{Reference Type}: Journal Article
{Title}: Selenocystine-Derived Label-Free Fluorescent Schiff Base Nanocomplex for siRNA Delivery Synergistically Kills Cancer Cells.
{Author}: Liu Y;Yang H;Liu Q;Pan M;Wang D;Pan S;Zhang W;Wei J;Zhao X;Ji J;
{Journal}: Molecules
{Volume}: 27
{Issue}: 4
{Year}: Feb 2022 15
{Factor}: 4.927
{DOI}: 10.3390/molecules27041302
{Abstract}: Chemo and siRNA synergic treatments for tumors is a promising new therapeutic trend. Selenocystine, a selenium analog of cysteine, has been considered a potential antitumor agent due to its redox perturbing role. In this study, we developed a nanocarrier for siRNA based on a selenocystine analog engineered polyetherimide and achieved traceable siRNA delivery and the synergic killing of tumor cells. Notably, we applied the label-free Schiff base fluorescence mechanism, which enabled us to trace the siRNA delivery and to monitor the selenocystine analogs' local performance.

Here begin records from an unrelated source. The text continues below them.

Section witnesses.
Import Fixtures.Instances.
Definition node_world : World := peer_world.
#[local] Existing Instance node_world.
Definition node_transport : @Reqwest node_world := peer_transport.
Definition node_keys : @SigningKeys _ _ node_world := fx_signing_keys.
#[local] Existing Instances node_transport node_keys fx_signing_laws.

(** A router: the [did] of the query, its colons unescaped. *)
Fixpoint unescaped (fuel : nat) (s : string) : string :=
  match fuel, s with
  | S n, String c s' =>
      match strip_prefix "%3A" s with
      | Some r => String ":" (unescaped n r)
      | None => String c (unescaped n s')
      end
  | _, _ => s
  end.
Definition sample_get (u : string) : Incoming :=
  InChallenge ((λ ad : string * string, unescaped (String.length ad.2) ad.2)
    <$> split_once_str "?did=" u).
Definition moment (t : Z) (entropy : bytes) : Moment :=
  {| mo_clean := sample_time t; mo_challenge_now := sample_time t; mo_bytes := entropy;
     mo_now := sample_time t |}.
Definition agent_key : LocalKeySigner :=
  {| lk_key := KEd25519 (sample_ed_signing : ed_signing); lk_did := sample_key_did |}.
Lemma agent_key_loaded : loaded agent_key.
Proof. left. exists "ed25519". unfold agent_key. rewrite <- agent_did. done. Qed.
Lemma honest_login_succeeds_witness :
  ∃ events st' session,
    Client.authenticate sample_get (λ _ body, InSession body) envelope_of session_of
      "https://node.example" (local_signer agent_key)
      (router node, [moment 0 (sample_nonce 1); moment 60 node_token])
      = (events, (st', []), Ok session) ∧
    (whoami_handler st' (bearer (se_token session)) (sample_time 3000)).2 = Ok sample_key_did.
Proof.
  destruct (honest_login_succeeds sample_get (λ _ body, InSession body) "https://node.example"
    agent_key (router node) "https://node.example:443" (moment 0 (sample_nonce 1))
    (moment 60 node_token) [] (sample_time 300)) as (ev & st' & se & Hl & _ & Hu & Hw).
  - exact agent_key_loaded.
  - repeat split; vm_refl.
  - vm_refl.
  - vm_refl.
  - intros body. reflexivity.
  - intros msg _. reflexivity.
  - vm_refl.
  - apply Z.ltb_lt. vm_refl.
  - exact keyed_empty.
  - apply Nat.ltb_lt. vm_refl.
  - apply Z.ltb_lt. vm_refl.
  - exists ev, st', se. split; [exact Hl|]. apply Hw; [reflexivity|]. rewrite Hu. apply Z.ltb_lt. vm_refl.
Defined.
End witnesses.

A novel selenocystine-derived fluorescent Schiff base linker was used to crosslink the polyetherimide, thereby generating a traceable siRNA delivery vehicle with green fluorescence. Moreover, we found that this compound induced tumor cells to undergo senescence. Together with the delivery of a siRNA targeting the anti-apoptotic BCL-xl/w genes in senescent cells, it achieved a synergistic inhibition function by inducing both senescence and apoptosis of tumor cells. Therefore, this study provides insights into the development of label-free probes, prodrugs, and materials towards the synergic strategies for cancer therapy.